Start of Block

Lemma counted_thread ts i j p p' c s s' sp :
  ts !! i = Some (j, p) -> (forall m, next_message j p = Some m -> is_Some (at_send p)) ->
  kind j p p' c s s' sp -> proper ts p c s -> counted ts s -> counted (<[i := (j, p')]> ts) s'.
Proof.
  intros Hi Hnum Hk (Hreset & Htag & Hfail) Hc. unfold counted in *.
  assert (taken p' = taken p -> if decide (channelID s = channel s)
    then agree (<[i := (j, p')]> ts) (deliveryTag s) (current s)
    else none_held (<[i := (j, p')]> ts) /\ current s = 0%nat) as Hsame.
  { intros Ht. destruct (decide _); [by eapply agree_keep|]. destruct Hc as [Hn ?].
    split; [|done]. eapply none_held_step; [done|]. rewrite Ht. by apply (Hn i (j, p)). }
  destruct Hk as [m _ Hp Hp' _|id s' d -> Hid -> Hr|d cd -> ->|h -> -> _|Hp Hp'|t Hp Hp'|
                  m h l Hm Hh Hp' _ Hl|e -> Hs _ _|t _ Hp Hp' _]; try (apply Hsame; simpl; congruence).
  - destruct Hr as [_ -> -> _ Hcl _ Hs _ _ _]. injection Hcl as _ Hch _ _ _.
    unfold current, sent_on. rewrite Hch, Hs. destruct (Hreset id eq_refl) as [->|]; [|done].
    rewrite decide_False in Hc by done. destruct Hc as [Hn Hz].
    rewrite decide_True by done. left. split; [by eapply none_held_step|].
    unfold current, sent_on in Hz. by rewrite Hz.
  - destruct (Htag Hp) as (Hn & Hid & Hlt). rewrite decide_True in * by done. simpl in *.
    destruct Hc as [[_ Hd]|(k & [(x & Hx & Hk) _] & _)]; [|apply Hn in Hx; congruence].
    eapply agree_take; [done..|by apply taken_at_register|].
    change (current _) with (current s). rewrite Hd, uint64_id by lia. done.
  - apply Hsame. destruct p'; simplify_eq/=; by rewrite (taken_at_register _ _ Hp).
  - destruct (Hnum m Hm) as [[t rc] Ht]. apply taken_at_send in Ht. simpl.
    destruct (decide (channelID s = channel s)); [|destruct Hc as [Hn _]; apply Hn in Hi; simpl in Hi; congruence].
    rewrite (current_snoc h (mid m) s l Hh Hl). by eapply agree_send.
  - by destruct (Hfail Hs e).
Qed.

(** ** Registrations *)

(** The pending map is a part of the registrations on the channel the publisher knows, a result
    channel is registered once, and receives answers of the channel and number it was
    registered for. *)
Record registry (s : Shared) : Prop := {
  reg_pending : forall t c, pending s !! t = Some c -> (c, channelID s, t) ∈ registered s;
  reg_unique : forall c h t h' t', (c, h, t) ∈ registered s -> (c, h', t') ∈ registered s ->
    h = h' /\ t = t';
  reg_below : forall c h t, (c, h, t) ∈ registered s -> (c < next_id s)%nat;
  reg_routed : forall c ch t b, (c, ch, t, b) ∈ routed s -> (c, Some ch, t) ∈ registered s
}.

Lemma registry_frame s s' :
  (forall t c, pending s' !! t = Some c -> pending s !! t = Some c /\ channelID s' = channelID s) ->
  registered s' = registered s -> (next_id s <= next_id s')%nat -> routed s' = routed s ->
  registry s -> registry s'.
Proof.
  intros Hp Hr Hn Ht [H1 H2 H3 H4]. split; rewrite ?Hr, ?Ht; eauto.
  - intros t c [Hpt ->]%Hp. eauto.
  - intros c h t Hc. specialize (H3 _ _ _ Hc). lia.
Qed.

Lemma registry_register t s : registry s -> registry (register t s).1.
Proof.
  intros [H1 H2 H3 H4]. split; simpl.
  - intros t' c [[<- <-]|[_ Hp]]%lookup_insert_Some; apply elem_of_app; [right; by left|eauto].
  - intros c h u h' u' [Ha|Ha]%elem_of_app [Hb|Hb]%elem_of_app; [eauto|..];
      rewrite ?list_elem_of_singleton in *; simplify_eq; try done;
      [apply H3 in Ha|apply H3 in Hb]; lia.
  - intros c h u [Ha|Ha]%elem_of_app; [apply H3 in Ha; lia|].
    apply list_elem_of_singleton in Ha. simplify_eq. lia.
  - intros c ch u b Hc. apply elem_of_app. left. eauto.
Qed.

Lemma registry_kind j p p' c s s' sp :
  kind j p p' c s s' sp -> registry s -> registry s'.
Proof.
  intros Hk Hr. destruct Hk as [m|id s' d _ _ _ []|d cd|h|_ _|t|m h l|e|t];
    try (by apply registry_frame with s; auto).
  - apply registry_frame with s; try done. intros t rc. by rewrite reset_pending0, lookup_empty.
  - by apply registry_register.
  - apply registry_frame with s; try done. simpl. by intros u rc [_ ?]%lookup_delete_Some.
Qed.

Lemma registry_action s ps e s' ps' :
  action s ps e s' ps' ->
  (forall k ch tag ack, e = ProcRoute k -> ps !! k = Some (Routing ch tag ack) ->
     channelID s = Some ch \/ pending s !! tag = None) ->
  registry s -> registry s'.
Proof.
  intros Ha He Hr.
  assert (forall s', quiet s s' -> routed s' = routed s ->
    (forall t c, pending s' !! t = Some c -> pending s !! t = Some c) -> registry s') as Hframe.
  { intros s1 [_ _ _ _ Hi Hn _ _ Hg] Ht Hp. apply registry_frame with s; auto.
    by rewrite Hn. }
  destruct Ha as [k|k ch d tag ack s' _ _ Hq Hp Ht _|k ch tag ack s' Hk Hq _ Hp Ht|
                  e k p s' _ Hq _ Ht Hp|e s' Hq _ Ht Hp|s0 Hq _ Ht Hp]; [done|..].
  - apply Hframe; try done. by rewrite Hp.
  - destruct Ht as [Ht|(c & Hc & Ht)].
    { apply Hframe; try done. rewrite Hp. by intros t c [_ ?]%lookup_delete_Some. }
    destruct (He k ch tag ack eq_refl Hk) as [Hid|]; [|congruence].
    destruct Hq as [_ _ _ _ Hi Hn _ _ Hg], Hr as [H1 H2 H3 H4].
    split; rewrite ?Hi, ?Hn, ?Hg, ?Hp, ?Ht; eauto.
    + intros t c' [_ ?]%lookup_delete_Some. eauto.
    + intros c' ch' t b [?|[= -> -> -> ->]%list_elem_of_singleton]%elem_of_app; [eauto|].
      rewrite <- Hid. eauto.
  - apply Hframe; try done. by destruct Hp as [->| ->].
  - apply Hframe; try done. by rewrite Hp.
  - specialize (Hframe s0 Hq Ht). rewrite Hp in Hframe. destruct Hframe as [H1 H2 H3 H4]; [done|].
    by split.
Qed.

(** ** The invariant *)

Record in_order (y : System) : Prop := {
  io_mode : PublisherConfirms (shared y) = true;
  io_count : counted (threads y) (shared y);
  io_registry : registry (shared y);
  io_send : forall i j p t c, threads y !! i = Some (j, p) -> at_send p = Some (t, c) ->
    (c, channelID (shared y), t) ∈ registered (shared y)
}.

Lemma kind_register j p p' c s s' sp :
  kind j p p' c s s' sp ->
  PublisherConfirms s' = PublisherConfirms s /\
  (exists l, registered s' = registered s ++ l) /\
  (channelID s' = channelID s \/ exists id, p = PReset id /\ id <> channelID s) /\
  (forall t rc, at_send p' = Some (t, rc) -> (rc, channelID s', t) ∈ registered s').
Proof.
  assert (forall q, taken q = None -> forall t rc, at_send q <> Some (t, rc)) as Hq
    by (by intros []).
  destruct 1 as [m _ _ Hp|id s' d -> Hid -> []|d cd -> ->|h -> -> _|_ Hp|t _ Hp|m h l _ _ Hp|
                 e _ _ Hp|t _ _ Hp]; simpl; eauto using grows_refl;
    try (split_and!; eauto using grows_refl; intros u rc Hu; solve [discriminate|by apply Hq in Hu]).
  - injection reset_client0 as _ _ -> _ _. rewrite reset_registered0. split_and!; eauto using grows_refl; done.
  - split_and!; eauto using grows_refl. by destruct p'.
  - split_and!; eauto. rewrite Hp. intros u rc [= <- <-]. apply elem_of_app. right. by left.
Qed.
(** A state on the way from the reset to the send: the client's fields, and everything else
    that matters as it was in [s0]. *)
Definition ready (h : handle) (s0 s : Shared) : Prop :=
  closed s = false /\ channel s = Some h /\ PublisherConfirms s = true /\ deliveryTag s = 0%Z /\
  pending s = pending s0 /\ chans s = chans s0 /\ next_id s = next_id s0 /\
  sent s = sent s0 /\ confirmed s = confirmed s0.

(** The same once the number is taken. *)
Definition ready_but_tag (h : handle) (s0 s : Shared) : Prop :=
  channel s = Some h /\ pending s = pending s0 /\ chans s = chans s0 /\
  next_id s = next_id s0 /\ sent s = sent s0 /\ confirmed s = confirmed s0.

Lemma solo_cons j c cs s p ps s1 p1 sp :
  thread_step j p c s = Some (Some (s1, p1, sp)) ->
  solo j (c :: cs) s p ps = solo j cs s1 p1 (spawn_if sp ps).
Proof. intros E. cbn [solo]. by rewrite E. Qed.

Lemma ready_close m h s0 s d :
  ready h s0 s -> d ∉ closed_done s ->
  exists s', thread_step (JPublish m) (PCloseDone d) Go s = Some (Some (s', PResetup, false)) /\
    ready h s0 s'.
Proof.
  intros Hr Hd. cbn [thread_step prologue]. unfold close_signal.
  rewrite bool_decide_eq_false_2 by done. eexists. split; [reflexivity|]. exact Hr.
Qed.

Lemma ready_setup m h s0 s :
  ready h s0 s ->
  exists s', thread_step (JPublish m) PResetup Go s = Some (Some (s', PCheck, true)) /\
    ready h s0 s' /\ confirms s' = Some h.
Proof.
  intros Hr. cbn [thread_step prologue]. unfold resetup, setupConfirms.
  destruct (channel s) as [h'|] eqn:E; [|destruct Hr as (_ & Hr & _); congruence].
  assert (h' = h) as -> by (destruct Hr as (_ & Hr & _); congruence).
  eexists. split; [reflexivity|]. split; [|done]. unfold ready in *. simpl. tauto.
Qed.

Lemma ready_check m h s0 s :
  ready h s0 s -> thread_step (JPublish m) PCheck Go s = Some (Some (s, PTag, false)).
Proof.
  intros (Hc & Hch & Hm & _). cbn [thread_step prologue]. by rewrite Hc, Hch, Hm.
Qed.

(** Numbering, registration and the send, one by one. *)
Lemma tag_step m h s0 s :
  ready h s0 s ->
  exists s', thread_step (JPublish m) PTag Go s = Some (Some (s', PRegister 1, false)) /\
    ready_but_tag h s0 s' /\ confirms s' = confirms s.
Proof.
  intros (_ & Hch & _ & Ht & Hp & Hcs & Hn & Hs & Hcf).
  exists (next_tag s).1. cbn [thread_step prologue publish_step]. unfold next_tag. rewrite Ht.
  by split_and!.
Qed.

Lemma register_step m t s :
  exists s', thread_step (JPublish m) (PRegister t) Go s =
      Some (Some (s', PSend t (next_id s), false)) /\
    confirms s' = confirms s /\ channel s' = channel s /\ sent s' = sent s /\
    confirmed s' = confirmed s /\ pending s' = <[t := next_id s]> (pending s) /\
    chans s' = <[next_id s := open_chan]> (chans s) /\ next_id s' = S (next_id s).
Proof. exists (register t s).1. by split_and!. Qed.

Lemma send_step_ok m t c h s :
  channel s = Some h ->
  exists s', thread_step (JPublish m) (PSend t c) SendOk s = Some (Some (s', PWait t c, false)) /\
    sent s' = sent s ++ [(h, mid m)] /\ channel s' = channel s /\ confirms s' = confirms s /\
    confirmed s' = confirmed s /\ pending s' = pending s /\ chans s' = chans s /\
    next_id s' = next_id s.
Proof.
  intros Hh. cbn [thread_step prologue publish_step].
  destruct (send true (mid m) s) as [s'|] eqn:E; [|unfold send in E; by destruct (channel s)].
  exists s'. destruct (send_with _ _ _ _ E) as (h' & Hh' & ->).
  rewrite Hh in Hh'. injection Hh' as <-. by split_and!.
Qed.

(** The three together, from a ready state. *)
Lemma ready_send m h s0 s ps :
  ready h s0 s ->
  exists s', solo (JPublish m) [Go; Go; SendOk] s PTag ps = Some (s', PWait 1 (next_id s0), ps) /\
    confirms s' = confirms s /\ pending s' = <[1%Z := next_id s0]> (pending s0) /\
    chans s' = <[next_id s0 := open_chan]> (chans s0) /\ next_id s' = S (next_id s0) /\
    channel s' = Some h /\ sent s' = sent s0 ++ [(h, mid m)] /\ confirmed s' = confirmed s0.
Proof.
  intros Hr. destruct (tag_step m h s0 s Hr) as (s1 & E1 & (Hc1 & Hp1 & Hcs1 & Hn1 & Hs1 & Hf1) & Hcf1).
  destruct (register_step m 1 s1) as (s2 & E2 & Hcf2 & Hc2 & Hs2 & Hf2 & Hp2 & Hcs2 & Hn2).
  destruct (send_step_ok m 1 (next_id s1) h s2) as (s3 & E3 & Hs3 & Hc3 & Hcf3 & Hf3 & Hp3 & Hcs3 & Hn3);
    [congruence|].
  exists s3. rewrite (solo_cons _ _ _ _ _ _ _ _ _ E1), (solo_cons _ _ _ _ _ _ _ _ _ E2).
  rewrite (solo_cons _ _ _ _ _ _ _ _ _ E3), Hn1. split; [done|]. split_and!; congruence.
Qed.

(** The steps after the reset: confirms are set up on the new channel, and the message is
    numbered, registered and sent. *)
Lemma after_reset_runs m s h d ps :
  closed s = false -> channel s = Some h -> PublisherConfirms s = true -> deliveryTag s = 0%Z ->
  d ∉ closed_done s ->
  exists s', solo (JPublish m) [Go; Go; Go; Go; Go; SendOk] s (PCloseDone d) ps =
      Some (s', PWait 1 (next_id s), ps ++ [Loop]) /\
    confirms s' = Some h /\ pending s' = <[1%Z := next_id s]> (pending s) /\
    chans s' = <[next_id s := open_chan]> (chans s) /\ next_id s' = S (next_id s) /\
    channel s' = Some h /\ sent s' = sent s ++ [(h, mid m)] /\ confirmed s' = confirmed s.
Proof.
  intros Hcl Hch Hm Ht Hd. assert (ready h s s) as Hr by done.
  destruct (ready_close m h s s d Hr Hd) as (s1 & E1 & Hr1).
  destruct (ready_setup m h s s1 Hr1) as (s2 & E2 & Hr2 & Hcf).
  destruct (ready_send m h s s2 (ps ++ [Loop]) Hr2) as (s3 & E3 & Hcf3 & Hrest).
  exists s3. rewrite (solo_cons _ _ _ _ _ _ _ _ _ E1), (solo_cons _ _ _ _ _ _ _ _ _ E2).
  rewrite (solo_cons _ _ _ _ _ _ _ _ _ (ready_check m h s s2 Hr2)). cbn [spawn_if].
  split; [exact E3|]. split; [congruence|exact Hrest].
Qed.

(** What such a call leaves behind: its message is number one and registered, and there is
    a new processor for the new channel. *)
Lemma reconnecting_publish_runs m s h ps :
  wf_shared s -> PublisherConfirms s = true -> closed s = false -> channel s = Some h ->
  channelID s <> Some h -> done s ∉ closed_done s ->
  exists s' c, solo (JPublish m) reconnecting_publish s PStart ps =
      Some (s', PWait 1 c, ps ++ [Loop]) /\
    wf_shared s' /\ confirms s' = Some h /\ pending s' !! 1%Z = Some c /\
    sent s' = sent s ++ [(h, mid m)] /\ confirmed s' = confirmed s.
Proof.
  intros Hwf Hm Hcl Hch Hid Hd.
  destruct (reset_section_new (Some h) s Hwf Hid)
    as (s1 & E1 & Hwf1 & Hp1 & Ht1 & _ & Hc & Hch1 & Hm1 & Hcd & Hs1 & Hcf1 & _).
  assert (solo (JPublish m) reconnecting_publish s PStart ps =
          solo (JPublish m) [Go; Go; Go; Go; Go; SendOk] s1 (PCloseDone (done s)) ps) as ->.
  { unfold reconnecting_publish. cbn [solo thread_step prologue spawn_if]. rewrite Hm, Hch.
    cbn [solo thread_step prologue spawn_if]. by rewrite E1. }
  destruct (after_reset_runs m s1 h (done s) ps) as
    (s' & E & Hcf & Hp & Hcs & Hn & Hch' & Hs & Hcd'); [congruence..|].
  exists s', (next_id s1). split; [done|]. split_and!; [|done| | |congruence].
  - destruct (register_spec 1 s1 Hwf1) as (_ & Hwf2 & _).
    eapply wf_outside; [..|exact Hwf2]; simpl; rewrite ?Hcs, ?Hp, ?Hn, ?Hch'; eauto.
  - rewrite Hp. apply lookup_insert_eq.
  - congruence.
Qed.

(** The broker's acknowledgement of number one reaches the call. *)
Lemma acknowledged_runs y i k j m c h :
  crashed y = false -> wf_shared (shared y) -> j = JPublish m ->
  threads y !! i = Some (j, PWait 1 c) -> procs y !! k = Some Loop ->
  confirms (shared y) = Some h -> pending (shared y) !! 1%Z = Some c ->
  (h, mid m) ∈ sent (shared y) -> (h, 1%Z, false) ∉ confirmed (shared y) ->
  exists y', run [ProcEnter k; ProcConfirm k 1 true; ProcRoute k; Thread i Receive] y = Some y' /\
    threads y' = <[i := (j, Returned (OPublish None))]> (threads y) /\ crashed y' = false /\
    confirmed (shared y') = confirmed (shared y) ++ [(h, 1%Z, true)] /\
    sent (shared y') = sent (shared y).
Proof.
  intros Hcr Hwf -> Hi Hk Hcf Hp Hs Hn. pose proof (pending_open _ Hwf _ _ Hp) as Hopen.
  assert (confirmable h 1 true (shared y)) as Hok.
  { split; [|done]. split; [lia|]. assert (0 < sent_on h (shared y))%nat; [|lia].
    apply sent_on_pos. eauto. }
  erewrite run_events_cons by (unfold exec; rewrite Hcr, Hk; reflexivity).
  erewrite run_events_cons.
  2: { unfold exec. cbn [crashed shared procs]. rewrite ?Hcr.
       rewrite list_lookup_insert_eq by eauto using lookup_lt_Some. rewrite Hcf.
       rewrite bool_decide_eq_true_2 by done. reflexivity. }
  erewrite run_events_cons.
  2: { unfold exec. cbn [crashed shared procs]. rewrite ?Hcr.
       rewrite list_lookup_insert_eq by (rewrite length_insert; eauto using lookup_lt_Some).
       unfold route. cbn [pending chans]. rewrite Hp, Hopen. reflexivity. }
  erewrite run_events_cons.
  2: { unfold exec. cbn [crashed shared threads]. rewrite ?Hcr, Hi. simpl.
       unfold receive. cbn [chans]. rewrite lookup_insert_eq. reflexivity. }
  simpl. eexists. split; [done|]. by split_and!.
Qed.

(** A call alone on a new channel, from its start to its return. *)
Definition publish_on_new (i k : nat) (m : Message) : list Event :=
  Spawn (JPublish m) :: (Thread i <$> reconnecting_publish) ++
  [ProcEnter k; ProcConfirm k 1 true; ProcRoute k; Thread i Receive].

(** Such a call succeeds. *)
Lemma publish_on_new_runs m y h :
  crashed y = false -> wf_shared (shared y) -> PublisherConfirms (shared y) = true ->
  closed (shared y) = false -> channel (shared y) = Some h -> channelID (shared y) <> Some h ->
  done (shared y) ∉ closed_done (shared y) -> (h, 1%Z, false) ∉ confirmed (shared y) ->
  exists y', run (publish_on_new (length (threads y)) (length (procs y)) m) y = Some y' /\
    threads y' = threads y ++ [(JPublish m, Returned (OPublish None))] /\ crashed y' = false /\
    sent (shared y') = sent (shared y) ++ [(h, mid m)] /\
    confirmed (shared y') = confirmed (shared y) ++ [(h, 1%Z, true)].
Proof.
  intros Hcr Hwf Hm Hcl Hch Hid Hd Hn. unfold publish_on_new.
  set (i := length (threads y)).
  set (y0 := {| shared := shared y; threads := threads y ++ [(JPublish m, PStart)];
                procs := procs y; crashed := false |}).
  rewrite (run_events_cons _ _ y y0) by (unfold exec; by rewrite Hcr).
  destruct (reconnecting_publish_runs m (shared y) h (procs y) Hwf Hm Hcl Hch Hid Hd)
    as (s' & c & Hsolo & Hwf' & Hcf & Hp & Hs & Hcf').
  rewrite pub_run_app.
  rewrite (solo_run i (JPublish m) reconnecting_publish y0 (shared y) PStart (procs y)
             s' (PWait 1 c) (procs y ++ [Loop])); [|done..| |done].
  2: { simpl. by rewrite lookup_app_r, Nat.sub_diag by lia. }
  cbn [mbind option_bind].
  match goal with |- context [run _ ?y1] => set (y1' := y1) end.
  destruct (acknowledged_runs y1' i (length (procs y)) (JPublish m) m c h)
    as (y' & E & Ht & Hcr' & Hcf1 & Hs1); subst y1'; simpl in *; try done.
  - rewrite list_lookup_insert_eq; [done|]. rewrite length_app. simpl. lia.
  - by rewrite lookup_app_r, Nat.sub_diag by lia.
  - rewrite Hs. apply elem_of_app. right. by left.
  - congruence.
  - exists y'. split; [exact E|]. split_and!; [|done|congruence..].
    rewrite Ht, list_insert_insert_eq. unfold i.
    rewrite insert_app_r_alt, Nat.sub_diag by lia. done.
Qed.

(** ** Calls on a closed publisher *)

(** A call on a closed client whose channel the publisher knows. *)
Lemma closed_publish_runs m s ps :
  closed s = true -> PublisherConfirms s = true -> channelID s = channel s ->
  solo (JPublish m) [Go; Go; Go; Go] s PStart ps =
    Some (s, Returned (OPublish (Some (Sentinel ErrClientClosed))), ps).
Proof.
  intros Hcl Hm Hid. cbn [solo thread_step prologue spawn_if]. rewrite Hm.
  cbn [solo thread_step prologue spawn_if]. unfold reset_section.
  rewrite bool_decide_eq_true_2 by done. cbn [mbind option_bind solo thread_step prologue spawn_if].
  rewrite Hcl. done.
Qed.

(** A call that finds a new channel after [Close] closed the done channel: its fourth step
    closes it again. *)
Lemma closed_publish_panics m s ps :
  wf_shared s -> PublisherConfirms s = true -> channelID s <> channel s ->
  done s ∈ closed_done s ->
  exists s', solo (JPublish m) [Go; Go; Go] s PStart ps = Some (s', PCloseDone (done s), ps) /\
    thread_step (JPublish m) (PCloseDone (done s)) Go s' = Some None.
Proof.
  intros Hwf Hm Hid Hd.
  destruct (reset_section_new (channel s) s Hwf Hid)
    as (s1 & E1 & _ & _ & _ & _ & _ & _ & _ & Hcd & _).
  exists s1. split.
  - cbn [solo thread_step prologue spawn_if]. rewrite Hm. cbn [solo thread_step prologue spawn_if].
    by rewrite E1.
  - simpl. unfold close_signal. by rewrite Hcd, bool_decide_eq_true_2.
Qed.

(** A call on a closed client, with confirms disabled. *)
Lemma closed_plain_runs m s ps :
  closed s = true -> PublisherConfirms s = false ->
  solo (JPublish m) [Go; Go; Go] s PStart ps =
    Some (s, Returned (OPublish (Some (Sentinel ErrClientClosed))), ps).
Proof.
  intros Hcl Hm. cbn [solo thread_step prologue spawn_if]. rewrite Hm.
  cbn [solo thread_step prologue spawn_if]. by rewrite Hcl.
Qed.
(* ===== verification/System.v ===== *)
(** * Client and publisher together

    [Reconnect] follows the goroutines around the client's connection and [Publisher] those
    around its channel.  This file joins the two machines of one bus: an event of the client
    carries the changes of the client's fields that the publisher can see, a new channel
    after a connection attempt, the death of a channel, [Close].  [connect] holds the
    client's lock from its beginning to its end, so a publisher sees a connection attempt as
    one step, and after one that fails late it sees a channel that is closed already. *)

From stdpp Require Import base gmap strings list fin_maps relations.
From Stdlib Require Import ZArith Lia.
From S2P Require Import Prelude Errors Values Reconnect Publisher PublisherSafety PublisherSteps PublisherRuns.
Import Err Val.
Local Open Scope kit_scope.

Module Sys.

(** The client's machine, the publisher's, and the channel that each connection was opened
    with. *)
Record State := {
  cl : Reconn.State;
  pb : Pub.System;
  handles : list Pub.handle
}.

Inductive Event :=
| Client (e : Reconn.Event)
| Publisher (e : Pub.Event).

(** An attempt of the loop that gets past [c.channel = ch]. *)
Definition attempts (e : Reconn.Event) (c : Reconn.State) : option Reconn.Attempt :=
  match e, Reconn.loop c, Reconn.closed c with
  | Reconn.LoopStep a, Reconn.Connecting, false =>
      match a with Reconn.FailsBefore => None | _ => Some a end
  | _, _, _ => None
  end.

(** What the publisher sees of an event of the client. *)
Definition effects (e : Reconn.Event) (s : State) : list Pub.Event :=
  match e with
  | Reconn.LoseConn n | Reconn.LoseChannel n =>
      match handles s !! n with Some h => [Pub.ChannelDies h] | None => [] end
  | Reconn.CallClose =>
      Pub.CloseClient ::
      match Pub.channel (Pub.shared (pb s)) with Some h => [Pub.ChannelDies h] | None => [] end
  | _ =>
      match attempts e (cl s) with
      | Some Reconn.Succeeds => [Pub.Reconnected]
      | Some _ => [Pub.Reconnected; Pub.ChannelDies (Pub.opened (Pub.shared (pb s)))]
      | None => []
      end
  end.

Definition new_handles (e : Reconn.Event) (s : State) : list Pub.handle :=
  match attempts e (cl s) with
  | Some Reconn.Succeeds => handles s ++ [Pub.opened (Pub.shared (pb s))]
  | _ => handles s
  end.

(** The events that are not the client's: those of calls, of processors, and the
    publisher's [Close]. *)
Definition own_event (e : Pub.Event) : bool :=
  match e with
  | Pub.ChannelDies _ | Pub.Reconnected | Pub.CloseClient => false
  | _ => true
  end.

(** One event; none is possible once a panic has ended the process. *)
Definition exec (e : Event) (s : State) : option State :=
  match e with
  | Client e =>
      if Pub.crashed (pb s) then None else
      c ← Reconn.exec e (cl s);
      p ← Pub.run (effects e s) (pb s);
      Some {| cl := c; pb := p; handles := new_handles e s |}
  | Publisher e =>
      if own_event e then
        p ← Pub.exec e (pb s); Some {| cl := cl s; pb := p; handles := handles s |}
      else None
  end.

Fixpoint run (es : list Event) (s : State) : option State :=
  match es with
  | [] => Some s
  | e :: es' => s' ← exec e s; run es' s'
  end.

(** A bus just after [NewEventBus]. *)
Definition initial (confirmsEnabled : bool) : State :=
  {| cl := Reconn.initial; pb := Pub.initial confirmsEnabled; handles := [0%nat] |}.

Definition reachable (b : bool) (s : State) : Prop := exists es, run es (initial b) = Some s.

(** [EventBus.Close] *)
Definition bus_close : list Event := [Publisher Pub.ClosePublisher; Client Reconn.CallClose].

(** [EventBus.Reconnect] on an open client, a call up to its end. *)
Definition bus_reconnect : list Event :=
  [Client Reconn.CallReconnect; Client Reconn.ReconnectSend].

(** ** The parts of a run *)

(** The two machines agree about the client. *)
Record agree (s : State) : Prop := {
  ag_closed : Pub.closed (Pub.shared (pb s)) = Reconn.closed (cl s);
  ag_length : length (handles s) = length (Reconn.watchers (cl s));
  ag_current : forall n, Reconn.current (cl s) = Some n ->
    Pub.channel (Pub.shared (pb s)) = handles s !! n;
  ag_gone : Reconn.current (cl s) = None \/ Reconn.closed (cl s) = true ->
    exists h, Pub.channel (Pub.shared (pb s)) = Some h /\ h ∈ Pub.dead (Pub.shared (pb s));
  ag_lost : forall n h, n ∈ Reconn.conn_lost (cl s) ∪ Reconn.chan_lost (cl s) ->
    handles s !! n = Some h -> h ∈ Pub.dead (Pub.shared (pb s));
  ag_known : forall n, n ∈ Reconn.conn_lost (cl s) ∪ Reconn.chan_lost (cl s) ->
    (n < length (handles s))%nat
}.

End of Block

#### Brief:
Out of the entries above, write out only the lines between the line holding "- intros t c [Hpt ->]%Hp. eauto." and the line holding "- intros c h u h'", inclusive, each exactly as given.

#### Output for this exercise:
  - intros t c [Hpt ->]%Hp. eauto.
  - intros c h t Hc. specialize (H3 _ _ _ Hc). lia.
Qed.

Lemma registry_register t s : registry s -> registry (register t s).1.
Proof.
  intros [H1 H2 H3 H4]. split; simpl.
  - intros t' c [[<- <-]|[_ Hp]]%lookup_insert_Some; apply elem_of_app; [right; by left|eauto].
  - intros c h u h' u' [Ha|Ha]%elem_of_app [Hb|Hb]%elem_of_app; [eauto|..];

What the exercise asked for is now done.